A Place of Hiding

“The worst would be China standing trial,” Deborah responded.

“The worst would have been China’s going to prison. Taking the fall for...taking the fall for...for someone...” Her words di ed out as she realised how right her husband was. Without warning, with no time to adjust, she felt as if she were caught between two alternatives named bad and worse. Her first loyalty was to her old friend. So she knew she should have been experiencing a fair degree of joy from the fact that a false arrest and a faulty prosecution that could have resulted in China’s imprisonment appeared—at this eleventh hour—to have been obviated altogether. But if the cost of China’s rescue came at the expense of knowing that her own brother had orchestrated the events that had led to her arrest...How could anyone celebrate China’s deliverance after being presented with that sort of information? And how could China herself ever recover from such a betrayal? “She’s not going to believe he’s done this to her,” Deborah finally said. Simon asked quietly, “What about you?”

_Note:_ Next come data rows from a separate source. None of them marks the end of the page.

(* ===== verification/Shell.v ===== *)
(** * The interactive shell ([internal/shellcmd], [cmd/shell/unified.go])

    A line is split into words, an alias is expanded, the words are walked down
    the tree of commands, the rest is parsed against the command's parameters and
    handed to its handler.  A handler is a field of its command, as in the code:
    a function of the context that changes the session and the world [W] (files,
    transports, the terminal).  [uni] is [strings.ToLower] outside ASCII. *)
From S2P Require Import Prelude GoStd.
#[local] Open Scope Z_scope.

Module Shell.

(** ** lexer.go *)

(** [strings.Builder.WriteRune]. *)
Definition writeRune (r : Z) : bytes :=
  if ((0 <=? r) && (r <? 0x80))%bool then [byteZ r]
  else if ((0 <=? r) && (r <? 0x800))%bool then [byteZ (0xC0 + r / 64); byteZ (0x80 + r mod 64)]
  else if ((r <? 0) || (0x10FFFF <? r) || ((0xD800 <=? r) && (r <=? 0xDFFF)))%bool then [xef; xbf; xbd]
  else if r <? 0x10000 then [byteZ (0xE0 + r / 4096); byteZ (0x80 + r / 64 mod 64); byteZ (0x80 + r mod 64)]
  else [byteZ (0xF0 + r / 262144); byteZ (0x80 + r / 4096 mod 64); byteZ (0x80 + r / 64 mod 64); byteZ (0x80 + r mod 64)].

Definition fromRunes (rs : list Z) : bytes := rs ≫= writeRune.

Definition isQuote (r : Z) : bool := ((r =? 39) || (r =? 34))%bool.
Definition isBlank (r : Z) : bool := ((r =? 32) || (r =? 9) || (r =? 13) || (r =? 10))%bool.

Definition flush (out : list bytes) (b : bytes) (have : bool) : list bytes := if have then out ++ [b] else out.

(** The loop over the runes of the line: [quote] is 0 outside quotes. *)
Fixpoint splitLoop (line : list Z) (out : list bytes) (b : bytes) (quote : Z) (have : bool) : list bytes * bytes * Z * bool :=
  match line with
  | [] => (out, b, quote, have)
  | r :: line =>
      if negb (quote =? 0) then
        if r =? quote then splitLoop line out b 0 true else splitLoop line out (b ++ writeRune r) quote true
      else if isQuote r then splitLoop line out b r true
      else if isBlank r then splitLoop line (flush out b have) (if have then [] else b) quote false
      else splitLoop line out (b ++ writeRune r) quote true
  end.

Inductive sh_err :=
| ShQuote (r : Z)
| ShNeedsValue (name : bytes)
| ShBadBool (name value : bytes)
| ShDash (w : bytes)
| ShMissing (names : list bytes)
| ShParams (path : list bytes) (e : sh_err)
| ShTooFew (path : list bytes)
| ShTooMany (path : list bytes)
| ShUnknown (words sug : list bytes)
| ShIncomplete (words children path : list bytes)
| ShCommand (text : bytes)
| ShRun (path : list bytes) (e : sh_err)
| ShExit.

“Me?” Deborah stopped walking. They had reached the corner of Berthelot Street, which sloped steeply down to the High Street and the quay beyond it. The narrow lane was slick, and the rain snaking towards the bay was beginning to form serious rivulets that promised to grow in the coming hours. It was no wise spot for a man uncertain of his footing to walk, yet Simon turned towards it resolutely while Deborah thought about his question.

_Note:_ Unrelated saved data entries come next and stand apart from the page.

Definition pollMailbox (tr : Manager.Live) (self : bytes) (limit : Z) (i : nat) (a : Manager.Attachment) (dd : deps) : M T (deps * list Event) :=
  let mid := hexPrefix (Manager.at_MailboxID a) in
  x ← attempt (trAttach tr mid (hexPrefix (Manager.at_ReadSecret a)) (Manager.at_ShardURL a) (Manager.at_RouterURL a));
  match x with
  | inl e => mret (dd, [pollError (str "attach " ++ shortHex (Manager.at_MailboxID a) ++ str ": " ++ ex_trText e)])
  | inr _ =>
      y ← attempt (trPoll tr limit mid);
      match y with
      | inl e => mret (dd, [pollError (ex_trText e)])
      | inr l => dispatchFrames tr self i 0 dd l
      end
  end.

Fixpoint pollAll (tr : Manager.Live) (self : bytes) (limit : Z) (i : nat) (atts : list Manager.Attachment) (dd : deps) : M T (deps * list Event) :=
  match atts with
  | [] => mret (dd, [])
  | a :: atts =>
      '(dd, evs) ← pollMailbox tr self limit i a dd;
      '(dd, more) ← pollAll tr self limit (S i) atts dd;
      mret (dd, evs ++ more)
  end.

Definition rememberEvent (s : Shell.Session) (e : Event) : Shell.Session := Shell.RememberPeer (ev_Peer e) (Shell.RememberPeer (ev_Sender e) s).

Definition formatOK (f : bytes) : bool := (bytes_eqb f [] || bytes_eqb f (str "human") || bytes_eqb f (str "json"))%bool.

Definition Poll (p : PollParams) : M T (list Event) :=
  if negb (formatOK (pp_Format p)) then fail OpFormat else
  identity ← identityOr (pp_Identity p);
  _ ← OpenManager env;
  tr ← EnsureRunning env boot 0 (pp_TransportID p);
  cl ← LoadProfile identity;
  atts ← gets (fun w => Manager.Attachments (w_mgr w) (pp_TransportID p));
  atts ← lift (selectMailboxes identity (pp_Mailbox p) atts);
  let limit := if ((pp_Limit p <=? 0) || (32 <? pp_Limit p))%bool then 32 else pp_Limit p in
  dd ← OpenDeps cl;
  base ← gets w_disk;
  '(dd, events) ← pollAll tr (cl_IdentityPublic cl) limit 0 atts dd;
  _ ← (fun w => (set_disk (settle dd base) w, Ok tt));
  _ ← SaveClient_ (oe_save env 0) (dp_client dd);
  _ ← onSession (fun s => fold_left rememberEvent events s);
  _ ← (if (dp_JSON d || bytes_eqb (pp_Format p) (str "json"))%bool then JSONOut env (JObj [field "events" (JEvents events)]) else mret tt);
  mret events.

She saw that midway down the slope, the windows of the Admiral de Saumarez Inn winked brightly in the gloom, suggesting both shelter and comfort. But she knew these were specious offerings even at the best of times, no more permanent than the rain that fell on the town. Nonetheless, her husband headed towards them. She didn’t answer his question till they were safely within the shelter of the inn’s front door. Then she said to him, “I hadn’t considered it, Simon. I’m not exactly sure what you mean, anyway.”

“Just what I said. Can you believe?” he asked her. “Will you be able to believe? When it comes down to it—if it comes down to it—are you willing to believe Cherokee River has framed his own sister? Because that will likely mean he came to London expressly to fetch you. Or me. Or both of us, for that matter. But he didn’t come only to go to the embassy.”

“Why?”

“Did he fetch us, you mean? To have his sister believe he was helping her. To make sure she didn’t dwell on anything that could have caused her to look on him with suspicion or, worse, turn the spotlight on him in the eyes of the police. I’d suggest that he was applying salve to his conscience as well by at least having someone here for China, but if he intended her to take the fall for a murder, I don’t actually believe he has a conscience in the first place.”

“You don’t like him, do you?” Deborah asked.

“It’s not a matter of liking or disliking. It’s a matter of looking at the facts, seeing them for what they are, and spelling them out.”